BEGIN Provided information

Lemma length_bytes_of B a off n : length (bytes_of B a off n) = n.
Proof. unfold bytes_of. by rewrite length_fmap, length_seq. Qed.

(** ** [readi] *)
Section Readi.
Context (s : fs) (ip : nat) (i : inode) (copyout : Z → Z → bool).
Context (Hi : itable s !! ip = Some i) (Hl : layout_ok s) (Hh : held_ok s) (Hf : file_ok s (i_addrs i)).
Context (Hsize : 0 ≤ i_size i ≤ MAXFILE * BSIZEz) (Hfill : filled (blocks s) (i_addrs i) (Z.to_nat (i_size i))).
Context (Hout : ∀ t m, copyout t m = true).

(** A block that is there. *)
Lemma bmap_there n :
  (n * BSIZE < Z.to_nat (i_size i))%nat →
  bmap ip (Z.of_nat n) s = (Ret (addr_of (blocks s) (i_addrs i) n), s) ∧
  addr_of (blocks s) (i_addrs i) n ≠ 0 ∧ owned s (addr_of (blocks s) (i_addrs i) n).
Proof using Hi Hl Hh Hf Hsize Hfill.
  intros Hn. pose proof (Hfill n Hn) as Hz.
  assert (Hnf : (n < NFILE_BLOCKS)%nat).
  { unfold MAXFILE, BSIZEz, NFILE_BLOCKS, BSIZE, NDIRECT, NINDIRECT in *. lia. }
  split; [|split; [done|by apply Hf]].
  unfold bmap. rewrite (bind_run _ _ _ _ _ (get_ip_run ip i s Hi)). unfold addr_of in Hz |- *.
  rewrite Nat2Z.id. destruct (n <? NDIRECT)%nat eqn:E.
  - apply Nat.ltb_lt in E. rewrite (proj2 (Z.ltb_lt _ _)) by lia. cbv zeta.
    by rewrite (proj2 (Z.eqb_neq _ _) Hz).
  - apply Nat.ltb_ge in E. rewrite (proj2 (Z.ltb_ge _ _)) by lia. cbv zeta.
    unfold NFILE_BLOCKS in Hnf. rewrite (proj2 (Z.ltb_lt _ _)) by lia.
    destruct (addr_at (i_addrs i) NDIRECT =? 0) eqn:E0; [done|]. unfold bmap_indirect. cbv zeta.
    rewrite E0. pure_step. rewrite E0. apply Z.eqb_neq in E0.
    replace (Z.to_nat _) with (n - NDIRECT)%nat by lia. unfold bmap_entry.
    pose proof (ow_held _ _ (fo_ind _ _ Hf E0)) as Hheld.
    rewrite (bind_run _ _ _ _ _ (bp_read_run _ s Hheld)). unfold bp_data. pure_step. cbv zeta.
    cbn [blocks set_held]. rewrite (proj2 (Z.eqb_neq _ _) Hz). pure_step. unfold bp_relse. pure_step.
    msimpl. unfold set_held. cbn [blocks held sb itable]. rewrite release_cons by done. by destruct s.
Qed.

Lemma readi_loop_spec fuel off tot n dst :
  0 ≤ off → tot ≤ n → off + (n - tot) ≤ i_size i → n - tot < Z.of_nat fuel →
  readi_loop copyout fuel ip off tot n dst s
  = (Ret (n, dst ++ bytes_of (blocks s) (i_addrs i) (Z.to_nat off) (Z.to_nat (n - tot))), s).
Proof using All.
  revert off tot dst. induction fuel as [|fuel IH]; intros off tot dst Hoff Htot Hsz Hfuel; [lia|].
  cbn [readi_loop]. destruct (n <=? tot) eqn:E.
  { apply Z.leb_le in E. assert (tot = n) as -> by lia. rewrite Z.sub_diag. cbn. by rewrite app_nil_r. }
  apply Z.leb_gt in E. set (k := Z.to_nat (off / BSIZEz)).
  pose proof (Z.mod_pos_bound off BSIZEz ltac:(unfold BSIZEz; lia)) as Hmod.
  pose proof (Z.div_mod off BSIZEz ltac:(unfold BSIZEz; lia)) as Hdm.
  pose proof (Z.div_pos off BSIZEz ltac:(lia) ltac:(unfold BSIZEz; lia)) as Hdp.
  assert (Ek : off / BSIZEz = Z.of_nat k) by (unfold k; lia).
  destruct (bmap_there k) as (Hrun & Hz & Ho).
  { unfold BSIZE, BSIZEz in *. lia. }
  rewrite Ek. rewrite (bind_run _ _ _ _ _ Hrun). rewrite (proj2 (Z.eqb_neq _ _) Hz).
  rewrite (bind_run _ _ _ _ _ (bp_read_run _ s (ow_held _ _ Ho))). unfold bp_data. pure_step. cbv zeta.
  rewrite Hout. unfold bp_relse. pure_step. unfold set_held. cbn [blocks held sb itable].
  rewrite release_cons by apply Ho.
  replace {| blocks := blocks s; held := held s; sb := sb s; itable := itable s |} with s by (by destruct s).
  set (m := Z.min (n - tot) (BSIZEz - off mod BSIZEz)).
  assert (Hm : 0 < m ≤ n - tot ∧ off mod BSIZEz + m ≤ BSIZEz) by lia.
  rewrite IH by lia. f_equal. f_equal. f_equal. rewrite <-app_assoc. f_equal.
  rewrite slice_bytes; [|apply Hl|unfold BSIZE, BSIZEz in *; lia].
  replace (k * BSIZE + Z.to_nat (off mod BSIZEz))%nat with (Z.to_nat off) by (unfold BSIZE, BSIZEz in *; lia).
  replace (Z.to_nat (off + m)) with (Z.to_nat off + Z.to_nat m)%nat by lia. rewrite <-bytes_app.
  f_equal. lia.
Qed.

(** How many bytes there are to read. *)
Definition read_len (size off n : Z) : Z :=
  if (size <? off) || (2 ^ 32 <=? off + n) then 0 else Z.min n (size - off).

Lemma readi_run off n :
  0 ≤ off < 2 ^ 32 → 0 ≤ n < 2 ^ 32 →
  readi copyout ip off n s
  = (Ret (read_len (i_size i) off n,
          bytes_of (blocks s) (i_addrs i) (Z.to_nat off) (Z.to_nat (read_len (i_size i) off n))), s).
Proof using All.
  intros Hoff Hn. unfold readi, read_len. rewrite (bind_run _ _ _ _ _ (get_ip_run ip i s Hi)).
  destruct (i_size i <? off) eqn:E1; [done|]. apply Z.ltb_ge in E1. cbn [orb].
  assert (Hs : i_size i < 2 ^ 32) by (unfold MAXFILE, BSIZEz, NDIRECT, NINDIRECT in *; lia).
  destruct (2 ^ 32 <=? off + n) eqn:E2.
  - apply Z.leb_le in E2. assert (Eu : u32 (off + n) = off + n - 2 ^ 32).
    { unfold u32. symmetry. apply (Z.mod_unique _ _ 1); lia. }
    rewrite Eu. rewrite (proj2 (Z.ltb_lt _ off)) by lia. done.
  - apply Z.leb_gt in E2. assert (Eu : u32 (off + n) = off + n) by (apply Z.mod_small; lia).
    rewrite Eu. rewrite (proj2 (Z.ltb_ge _ off)) by lia. cbv zeta.
    assert (En : (if i_size i <? off + n then i_size i - off else n) = Z.min n (i_size i - off))
      by (case_match eqn:E; lia).
    rewrite En. rewrite readi_loop_spec by lia. by rewrite Z.sub_0_r.
Qed.
End Readi.

(** ** Storing to a block of the file *)
Lemma data_not_meta s x y : layout_ok s → x < sb_bmapstart (sb s) → is_data s y → x ≠ y.
Proof.
  intros Hl Hx [Hy _] ->. unfold BBLOCK in Hy. pose proof (lay_size s Hl).
  pose proof (Z.div_pos (sb_size (sb s) - 1) BPB ltac:(lia) ltac:(unfold BPB; lia)). lia.
Qed.

Section Store.
Context (s : fs) (a : list Z) (n : nat) (f : block → block).
Let r := addr_of (blocks s) a n.
Let s2 := set_blocks (<[r := f (blocks s r)]> (blocks s)) s.
Context (Hl : layout_ok s) (Hh : held_ok s) (Hf : file_ok s a) (Hn : (n < NFILE_BLOCKS)%nat) (Hr : r ≠ 0).
Context (Hlen : length (f (blocks s r)) = BSIZE).

Lemma store_owned_r : owned s r.
Proof using All. by apply (fo_addr _ _ Hf). Qed.

Lemma store_used x : 0 ≤ x < sb_size (sb s) → used s2 x = used s x.
Proof using All. intros Hx. apply used_other; [|done]. apply bitmap_not_data, store_owned_r. Qed.

Lemma store_owned x : owned s2 x ↔ owned s x.
Proof using All.
  split; intros [H1 H2 H3]; (split; [done| |done]); pose proof (data_pos s x Hl H1).
  - rewrite store_used in H2 by lia. done.
  - rewrite store_used by lia. done.
Qed.

Lemma store_addr m : addr_of (blocks s2) a m = addr_of (blocks s) a m.
Proof using All.
  apply addr_of_ext; [done|]. intros Hz. cbn [s2 blocks set_blocks]. rewrite fn_lookup_insert_ne; [done|].
  by apply (fo_ne _ _ Hf).
Qed.

Lemma store_file : file_ok s2 a.
Proof using All.
  destruct Hf as [H1 H2 H3 H4 H5]. split; [done| | | |].
  - intros m Hm. rewrite store_addr. intros Hz. by apply store_owned, H2.
  - intros Hz. by apply store_owned, H3.
  - intros m k Hm Hk. rewrite !store_addr. by apply H4.
  - intros m Hm. rewrite store_addr. by apply H5.
Qed.

Lemma store_layout : layout_ok s2.
Proof using All.
  apply layout_store; [done| |done]. intros x Hx. fold s2. pose proof (lay_meta s Hl).
  rewrite store_used by lia. by apply Hl.
Qed.

Lemma store_held : held_ok s2.
Proof using All.
  destruct Hh as [H1 H2]. split; [done|]. intros x Hx. destruct (H2 x Hx) as (X1 & X2 & X3).
  split; [done|]. split; [by rewrite store_used|done].
Qed.

Lemma store_other x : other s a x → other s2 a x ∧ blocks s2 x = blocks s x.
Proof using All.
  intros (H1 & H2 & H3). split; [split; [by apply store_owned|split; [done|]]|].
  - intros m Hm. rewrite store_addr. by apply H3.
  - cbn [s2 blocks set_blocks]. rewrite fn_lookup_insert_ne; [done|]. intros E. by apply (H3 n).
Qed.

Lemma store_grown ip i : itable s !! ip = Some i → i_addrs i = a → grown s ip i s2 a.
Proof using All.
  intros Hi Ha. split; try done.
  - rewrite <-Ha. by rewrite insert_same_addrs.
  - apply store_layout.
  - apply store_held.
  - apply store_file.
  - rewrite Ha. apply store_other.
  - intros x Hx. cbn [s2 blocks set_blocks]. rewrite fn_lookup_insert_ne; [done|].
    intros E. apply (data_not_meta s x r Hl Hx); [|done]. apply store_owned_r.
  - intros x Hx Hu. by rewrite store_used.
Qed.

Lemma store_byte o :
  (o / BSIZE < NFILE_BLOCKS)%nat →
  byte_of (blocks s2) a o
  = if decide ((o / BSIZE)%nat = n) then default 0 (f (blocks s r) !! (o mod BSIZE)%nat)
    else byte_of (blocks s) a o.
Proof using All.
  intros Ho. unfold byte_of. rewrite store_addr. case_decide as E.
  - rewrite E. cbn [s2 blocks set_blocks]. fold r. by rewrite fn_lookup_insert.
  - cbn [s2 blocks set_blocks]. rewrite fn_lookup_insert_ne; [done|]. intros Er. apply E.
    symmetry. by apply (fo_inj _ _ Hf).
Qed.
End Store.

Lemma div_mod_eq o n k : (o / BSIZE = n → o mod BSIZE = k → o = n * BSIZE + k)%nat.
Proof. intros <- <-. rewrite (Nat.div_mod_eq o BSIZE) at 1. lia. Qed.

Lemma div_inside o n k : (o = n * BSIZE + k → k < BSIZE → o / BSIZE = n ∧ o mod BSIZE = k)%nat.
Proof.
  intros -> Hk. rewrite (Nat.add_comm (n * BSIZE) k).
  rewrite Nat.div_add, Nat.Div0.mod_add, Nat.div_small, Nat.mod_small by (unfold BSIZE in *; lia). lia.
Qed.

(** ** Writing within one block *)
Section WriteStep.
Context (s : fs) (ip : nat) (i : inode) (n k : nat) (bytes : list Z) (sz : nat).
Context (Hi : itable s !! ip = Some i) (Hl : layout_ok s) (Hh : held_ok s) (Hf : file_ok s (i_addrs i)).
Context (Hn : (n < NFILE_BLOCKS)%nat) (Hk : (k + length bytes ≤ BSIZE)%nat).
Context (Hsz : (sz ≤ NFILE_BLOCKS * BSIZE)%nat) (Hfill : filled (blocks s) (i_addrs i) sz).
Context (Hoff : (n * BSIZE + k ≤ sz)%nat).
Let o1 := (n * BSIZE + k)%nat.
Let o2 := (n * BSIZE + k + length bytes)%nat.

Lemma write_step r s1 a1 :
  mapped s ip i n r s1 a1 → r ≠ 0 →
  let s2 := set_blocks (<[r := splice k bytes (blocks s1 r)]> (blocks s1)) s1 in
  grown s ip i s2 a1 ∧ filled (blocks s2) a1 (Nat.max sz o2) ∧
  ∀ o, (o < Nat.max sz o2)%nat →
    byte_of (blocks s2) a1 o
    = if decide (o1 ≤ o < o2)%nat then default 0 (bytes !! (o - o1)%nat)
      else byte_of (blocks s) (i_addrs i) o.
Proof using All.
  intros Hm Hr s2. pose proof (mp_result _ _ _ _ _ _ _ Hm) as Er.
  assert (Hlen : length (splice k bytes (blocks s1 r)) = BSIZE).
  { pose proof (lay_len _ (mp_layout _ _ _ _ _ _ _ Hm) r) as HL. rewrite length_splice; [done|]. by rewrite HL. }
  assert (Hi1 : itable s1 !! ip = Some (with_addrs a1 i)).
  { rewrite (mp_itable _ _ _ _ _ _ _ Hm). apply list_lookup_insert_eq. by eapply lookup_lt_Some. }
  assert (Hr' : addr_of (blocks s1) a1 n ≠ 0) by congruence.
  assert (Es2 : s2 = set_blocks (<[addr_of (blocks s1) a1 n := splice k bytes (blocks s1 (addr_of (blocks s1) a1 n))]>
                       (blocks s1)) s1) by (by rewrite <-Er).
  rewrite Er in Hlen. pose proof (mp_layout _ _ _ _ _ _ _ Hm). pose proof (mp_heldok _ _ _ _ _ _ _ Hm).
  pose proof (mp_file _ _ _ _ _ _ _ Hm). split; [|split].
  - eapply grown_trans; [by eapply mapped_grown|]. rewrite Es2.
    by apply (store_grown s1 a1 n (λ d, splice k bytes d)).
  - intros m Hmo. rewrite Es2, (store_addr s1 a1 n (λ d, splice k bytes d)) by done.
    destruct (decide (m = n)) as [->|Hne]; [done|].
    pose proof (mapped_filled s ip i n r s1 a1 Hl Hm Hn sz Hfill Hsz) as Hfl. apply Hfl.
    unfold o2 in Hmo. unfold BSIZE in *. lia.
  - intros o Ho. assert (Hob : (o / BSIZE < NFILE_BLOCKS)%nat).
    { apply Nat.Div0.div_lt_upper_bound. unfold o2, BSIZE in *. lia. }
    rewrite Es2. rewrite (store_byte s1 a1 n (λ d, splice k bytes d)) by done.
    assert (Hold : ¬ (o1 ≤ o < o2)%nat → (o < sz)%nat ∧ addr_of (blocks s) (i_addrs i) (o / BSIZE) ≠ 0).
    { intros Hout. assert (Hs : (o < sz)%nat) by (unfold o1, o2 in *; lia). split; [done|]. apply Hfill.
      pose proof (Nat.div_mod_eq o BSIZE). pose proof (Nat.mod_upper_bound o BSIZE ltac:(done)). lia. }
    case_decide as E.
    + pose proof (Nat.mod_upper_bound o BSIZE ltac:(done)) as Hmb.
      pose proof (div_mod_eq o n _ E eq_refl) as Eo.
      assert (HL1 : length (blocks s1 (addr_of (blocks s1) a1 n)) = BSIZE) by apply (mp_layout _ _ _ _ _ _ _ Hm).
      case_decide as E2.
      * rewrite splice_lookup_in by (rewrite ?HL1; unfold o1, o2 in *; lia). f_equal. f_equal.
        unfold o1, o2 in *. lia.
      * rewrite splice_lookup_out by (rewrite ?HL1; unfold o1, o2 in *; lia).
        destruct (Hold E2) as [_ Hz]. rewrite <-E.
        apply (mapped_byte s ip i n r s1 a1 Hl Hm Hn o Hf Hob Hz).
    + rewrite decide_False.
      * apply (mapped_byte s ip i n r s1 a1 Hl Hm Hn o Hf Hob). apply Hold.
        intros Hin. apply E. apply (div_inside o n (o - n * BSIZE)); unfold o1, o2, BSIZE in *; lia.
      * intros Hin. apply E. apply (div_inside o n (o - n * BSIZE)); unfold o1, o2, BSIZE in *; lia.
Qed.
End WriteStep.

END Provided information

Every line in the entries above that mentions the word "Hlen" must be shown.

Solution below:
Context (Hlen : length (f (blocks s r)) = BSIZE).
  assert (Hlen : length (splice k bytes (blocks s1 r)) = BSIZE).
  rewrite Er in Hlen. pose proof (mp_layout _ _ _ _ _ _ _ Hm). pose proof (mp_heldok _ _ _ _ _ _ _ Hm).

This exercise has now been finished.